Russian cards are accepted in Thailand in one of "the very large supermarket chains."

MIR's list of friendly countries includes South Korea. Russians travel to Seoul in August 2023: hotels in Seoul are booked 7.5 times more often in August than last summer.

The Mir cards can also be used in Abkhazia and South Ossetia since 2019

Before the Russian-Ukrainian War, Bulgaria and Thailand were expected to adopt MIR, according to Central Bank of Russia. Mir was also being tested in the United Kingdom and in South Korea. In March 2022, Iran was considering recognizing Mir to allow it to continue trading with Russia as due to sanctions over its invasion of Ukraine, Russian banks were banned from the SWIFT system used globally.

According to the TASS news agency, in the summer of 2022, four African countries and one Middle Eastern country considered launching Mir cards: Ethiopia, Nigeria, Tanzania, South Africa and Syria.
Egypt was considering implementing access to Mir in 2022 but no final decision was made as of 2023

=== India ===
In 2023, India and Russia expressed interest in continuing dialogue on accepting RuPay Cards and Mir Cards within national payment infrastructures.

=== Cuba ===
In April 2022, Cuba decided to allow Mir cards.
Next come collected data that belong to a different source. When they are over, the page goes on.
(** What an enabled allocation step does to the state. *)
Lemma step_allocate links parallel st w st' :
  step links parallel st (Allocate w) = Some st' →
  ∃ link r,
    links !! w = Some link ∧ assigned st !! w = None
    ∧ inflight st < parallel
    ∧ (r ∉ dir st)
    ∧ st' = {| usedNames :=
                 <[Name link := GoInt.add (default 0 (usedNames st !! Name link)) 1]>
                   (usedNames st);
               dir := dir st;
               assigned := <[w := r]> (assigned st);
               handed := handed st ++ [r];
               finished := finished st;
               successCount := successCount st;
               failCount := failCount st |}.
Proof.
  cbn [step]. destruct (links !! w) as [link|]; [|done].
  destruct (assigned st !! w) eqn:Hw; [done|].
  destruct (inflight st <? parallel) eqn:Hp; [|done]. apply Z.ltb_lt in Hp.
  pose proof (getUniqueFilename_used (dir st) (Name link) (usedNames st)) as Hu.
  destruct (getUniqueFilename (dir st) (Name link) (usedNames st))
    as [used' [r|]] eqn:Hg; [|done].
  apply getUniqueFilename_returned in Hg. simpl in Hu. subst used'.
  intros [= <-]. by exists link, r.
Qed.

Lemma requests_le links name evs : (requests links name evs ≤ length evs)%nat.
Proof.
  induction evs as [|[w|w f] evs IH]; simpl; [lia | | lia].
  destruct (decide _); lia.
Qed.

Lemma requests_run links parallel name evs st st' :
  downloadAll links parallel evs st = Some st' →
  GoInt.wrap (default 0 (usedNames st' !! name))
  = GoInt.wrap (default 0 (usedNames st !! name)
                + Z.of_nat (requests links name evs)).
Proof.
  revert st. induction evs as [|ev evs IH]; intros st; cbn [downloadAll].
  - intros [= <-]. simpl. by rewrite Z.add_0_r.
  - destruct (step links parallel st ev) as [st1|] eqn:Hs; [|done].
    intros Hrun. rewrite (IH st1 Hrun). clear IH Hrun.
    destruct ev as [w | w f].
    + apply step_allocate in Hs as (link & r & Hl & _ & _ & _ & ->).
      cbn [requests usedNames]. rewrite Hl. simpl.
      destruct (decide (Some (Name link) = Some name)) as [[= <-]|Hne].
      * rewrite lookup_insert_eq. simpl. unfold GoInt.add.
        rewrite wrap_add_l. f_equal; lia.
      * rewrite lookup_insert_ne by congruence. f_equal; lia.
    + cbn [step] in Hs. repeat case_match; simplify_eq; simpl; f_equal; lia.
Qed.

Lemma used_in_range links parallel st ev st' :
  (∀ n, GoInt.in_range (default 0 (usedNames st !! n))) →
  step links parallel st ev = Some st' →
  ∀ n, GoInt.in_range (default 0 (usedNames st' !! n)).
Proof.
  intros Hr. destruct ev as [w | w f].
  - intros (link & r & _ & _ & _ & _ & ->)%step_allocate n. simpl.
    destruct (decide (Name link = n)) as [<-|Hne].
    + rewrite lookup_insert_eq. apply wrap_in_range.
    + by rewrite lookup_insert_ne.
  - cbn [step]. repeat case_match; intros [= <-]; simpl; done.
Qed.

Lemma sem_inv_init parallel dir0 : sem_inv parallel (init dir0).
Proof.
  split; simpl; [set_solver|].
  unfold inflight. simpl. rewrite map_size_empty. lia.
Qed.

Lemma sem_inv_step links parallel st ev st' :
  sem_inv parallel st → step links parallel st ev = Some st' → sem_inv parallel st'.
Proof.
  intros [Hf Hb]. destruct ev as [w | w f].
  - intros (link & r & _ & Hw & Hp & _ & ->)%step_allocate. split; simpl.
    + rewrite dom_insert_L. by apply union_subseteq_r'.
    + unfold inflight in *. simpl. rewrite map_size_insert_None by done. lia.
  - cbn [step]. destruct (assigned st !! w) as [filename|] eqn:Hw; [|done].
    destruct (decide (w ∈ finished st)) as [|Hnot]; [done|].
    destruct (downloadFile f (dir st) filename) as [dir' err].
    intros [= <-]. split; simpl.
    + apply union_subseteq. split; [|done].
      apply singleton_subseteq_l, elem_of_dom. by eexists.
    + unfold inflight in *. simpl. rewrite size_union by set_solver.
      rewrite size_singleton. lia.
Qed.

Lemma inflight_nonneg st :
  finished st ⊆ dom (assigned st) → 0 ≤ inflight st.
Proof.
  intros Hsub%subseteq_size. rewrite size_dom in Hsub. unfold inflight. lia.
Qed.

(** A name stays with its goroutine, and the directory only grows. *)
Lemma step_persist links parallel st ev st' :
  step links parallel st ev = Some st' →
  dir st ⊆ dir st'
  ∧ ∀ w x, assigned st !! w = Some x → assigned st' !! w = Some x.
Proof.
  destruct ev as [w | w f].
  - intros (link & r & _ & Hw & _ & _ & ->)%step_allocate. split; simpl; [done|].
    intros v x Hv. rewrite lookup_insert_ne; [done|]. congruence.
  - cbn [step]. destruct (assigned st !! w) as [filename|]; [|done].
    destruct (decide (w ∈ finished st)); [done|].
    pose proof (downloadFile_dir f (dir st) filename) as Hd.
    destruct (downloadFile f (dir st) filename) as [dir' err]. simpl in Hd.
    intros [= <-]. split; simpl; [|done].
    destruct Hd as [-> | ->]; set_solver.
Qed.

Lemma run_persist links parallel evs st st' :
  downloadAll links parallel evs st = Some st' →
  dir st ⊆ dir st'
  ∧ ∀ w x, assigned st !! w = Some x → assigned st' !! w = Some x.
Proof.
  revert st. induction evs as [|ev evs IH]; intros st; cbn [downloadAll].
  - by intros [= <-].
  - destruct (step links parallel st ev) as [st1|] eqn:Hs; [|done].
    intros Hrun. destruct (step_persist _ _ _ _ _ Hs) as [Hd Ha].
    destruct (IH st1 Hrun) as [Hd' Ha']. split; [by etrans | auto].
Qed.

(** A download that reaches [os.Create] leaves its file in the directory. *)
Lemma downloadFile_creates f dir0 filename :
  newRequestErr f = None → doErr f = None → statusCode f = 200 →
  createErr f = None →
  filename ∈ (downloadFile f dir0 filename).1.
Proof.
  intros H1 H2 H3 H4. unfold downloadFile. rewrite H1, H2, H3, H4. simpl.
  set_solver.
Qed.
End RunFacts3.

(** The counter of a desired name is the number of requests made for it:
    after any run (with fewer than [2^63] steps) [usedNames[name]] is the
    number of allocations for links whose desired name is [name], and 0, as
    for a missing key, when there was none. *)
Theorem counter_counts_requests `{FileSystem} (links : list FileLink) (parallel : Z)
    (evs : list Download.Event) (dir0 : gset string) (st : Download.State)
    (name : string) :
  Download.downloadAll links parallel evs (Download.init dir0) = Some st →
  Z.of_nat (length evs) < 2 ^ 63 →
  default 0 (Download.usedNames st !! name)
  = Z.of_nat (requests links name evs).
Proof.
  intros Hrun Hlen.
  pose proof (requests_run links parallel name evs _ _ Hrun) as Hw.
  assert (Hr : ∀ n, GoInt.in_range (default 0 (Download.usedNames st !! n))).
  { eapply (downloadAll_ind
              (λ s, ∀ n, GoInt.in_range (default 0 (Download.usedNames s !! n))));
      [apply used_in_range | | exact Hrun].
    intros n. simpl. rewrite lookup_empty. simpl.
    unfold GoInt.in_range, GoInt.min_int, GoInt.max_int. lia. }
  pose proof (requests_le links name evs) as Hle.
  simpl in Hw. rewrite lookup_empty in Hw. simpl in Hw.
  rewrite wrap_small in Hw by done.
  rewrite wrap_small in Hw
    by (unfold GoInt.in_range, GoInt.min_int, GoInt.max_int; lia).
  done.
Qed.

Lemma counter_counts_requests_witness :
  ∃ st, @Download.downloadAll Toy.fs clash_links 5 clash_schedule (Download.init ∅) = Some st
        ∧ default 0 (Download.usedNames st !! "a.pdf") = 2
        ∧ default 0 (Download.usedNames st !! "b.pdf") = 0.
Proof.
  eexists. split; [vm_compute; reflexivity|]. split.
  - apply (@counter_counts_requests Toy.fs clash_links 5 clash_schedule ∅ _ "a.pdf").
    + vm_compute. reflexivity.
    + reflexivity.
  - apply (@counter_counts_requests Toy.fs clash_links 5 clash_schedule ∅ _ "b.pdf").
    + vm_compute. reflexivity.
    + reflexivity.
Defined.

(** The semaphore bounds the downloads in flight: after any run the number
    of goroutines that hold a slot is between 0 and [parallel] (0 when
    [parallel] is not positive), and only goroutines that have allocated
    a name have finished. *)
Theorem slots_bounded `{FileSystem} (links : list FileLink) (parallel : Z)
    (evs : list Download.Event) (dir0 : gset string) (st : Download.State) :
  Download.downloadAll links parallel evs (Download.init dir0) = Some st →
  0 ≤ Download.inflight st ≤ Z.max 0 parallel
  ∧ Download.finished st ⊆ dom (Download.assigned st).
Proof.
  intros Hrun.
  assert (Hinv : sem_inv parallel st).
  { eapply (downloadAll_ind (sem_inv parallel)); [|apply sem_inv_init|exact Hrun].
    intros s ev s'. apply sem_inv_step. }
  destruct Hinv as [Hf Hb]. split; [|done]. split; [|done].
  by apply inflight_nonneg.
Qed.

Lemma slots_bounded_witness :
  ∃ st, @Download.downloadAll Toy.fs clash_links 2
          [Download.Allocate 0; Download.Allocate 2] (Download.init ∅) = Some st
        ∧ @Download.step Toy.fs clash_links 2 st (Download.Allocate 1) = None
        ∧ 0 ≤ Download.inflight st ≤ Z.max 0 2
        ∧ Download.finished st ⊆ dom (Download.assigned st).
Proof.
  eexists. split; [vm_compute; reflexivity|]. split; [vm_compute; reflexivity|].
  apply (@slots_bounded Toy.fs clash_links 2
           [Download.Allocate 0; Download.Allocate 2] ∅).
  vm_compute. reflexivity.
Defined.

(** With no slot (a number of slots that is zero: the channel is then
    unbuffered and no goroutine gets past [sem <- struct{}{}]) no step of
    any goroutine is enabled at the start, so the only run is the empty
    one: no name is handed out, nothing is downloaded or counted, and
    [wg.Wait] does not return when there is a link. *)
Theorem no_slot_no_step `{FileSystem} (links : list FileLink) (parallel : Z)
    (dir0 : gset string) :
  parallel ≤ 0 →
  (∀ ev, Download.step links parallel (Download.init dir0) ev = None)
  ∧ ∀ evs st,
      Download.downloadAll links parallel evs (Download.init dir0) = Some st →
      evs = [] ∧ st = Download.init dir0.
Proof.
  intros Hp.
  assert (Hstep : ∀ ev, Download.step links parallel (Download.init dir0) ev = None).
  { intros [w | w f]; cbn [Download.step Download.init Download.assigned].
    - destruct (links !! w); [|done]. rewrite lookup_empty.
      change (Download.inflight (Download.init dir0)) with 0.
      by replace (0 <? parallel) with false by (symmetry; apply Z.ltb_ge; lia).
    - by rewrite lookup_empty. }
  split; [done|]. intros [|ev evs] st; cbn [Download.downloadAll].
  - by intros [= <-].
  - by rewrite Hstep.
Qed.

Lemma no_slot_no_step_witness :
  (∀ ev, @Download.step Toy.fs clash_links 0 (Download.init ∅) ev = None)
  ∧ ∀ evs st,
      @Download.downloadAll Toy.fs clash_links 0 evs (Download.init ∅) = Some st →
      evs = [] ∧ st = Download.init ∅.
Proof. apply (@no_slot_no_step Toy.fs clash_links 0 ∅). lia. Defined.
Juan Carlos Escalona, tourism advisor to Cuba's embassy in Moscow, indicated that visitors from Russia will be able to pay for services in Cuba with Mir cards once flights resume between both countries. On 26 July 2022, ATMs in Cuba began to accept Mir cards, Juan Carlos Escalona, adviser to the embassy of the republic on tourism, told the Association of Tour Operators of Russia (ATOR). In December 2023, the Mir card began to be officially accepted at POS terminals.

=== Sri Lanka ===
In May 2022, Sri Lankan ambassador to Russia Janita Abeivikrema Liyanage said that Sri Lankan authorities are working to ensure that the Mir cards are among the cards that can be used upon arrival in their country. “This issue has been resolved. This year it will work". However in October, the Central bank of Sri Lanka noted that approving Mir in Sri Lanka was impossible due to US sanctions. Instead Sri Lankan and Russian banks signed an agreement which allows Russian tourists to remit money to Sri Lankan banks before arrival by direct transfers between Russian and Sri Lankan banks.

=== Iran ===
Iran accepts MIR cards on POS terminals throughout the country.

Also, Iranian bank cards can be used in Russia. It is possible to withdrawal money using an Iranian bank card from an ATM in Russia.

=== Mongolia ===
Banks in Mongolia will soon be able to accept Mir cards, with 80% of the preparatory work done as of February 2023.

=== Thailand ===

Thailand is interested in accepting Mir card payments due to the visa-free stay for Russians in the country being extended to 90 days.

=== Tajikistan ===
On December 29, 2023, Moscow Credit Bank became the first Russian bank to issue a MIR system card to a foreign citizen abroad in Dushanbe. A new technology was tested that allows to identify the client's identity.

=== Myanmar ===

Myanmar was to introduce Mir cards from February 2024.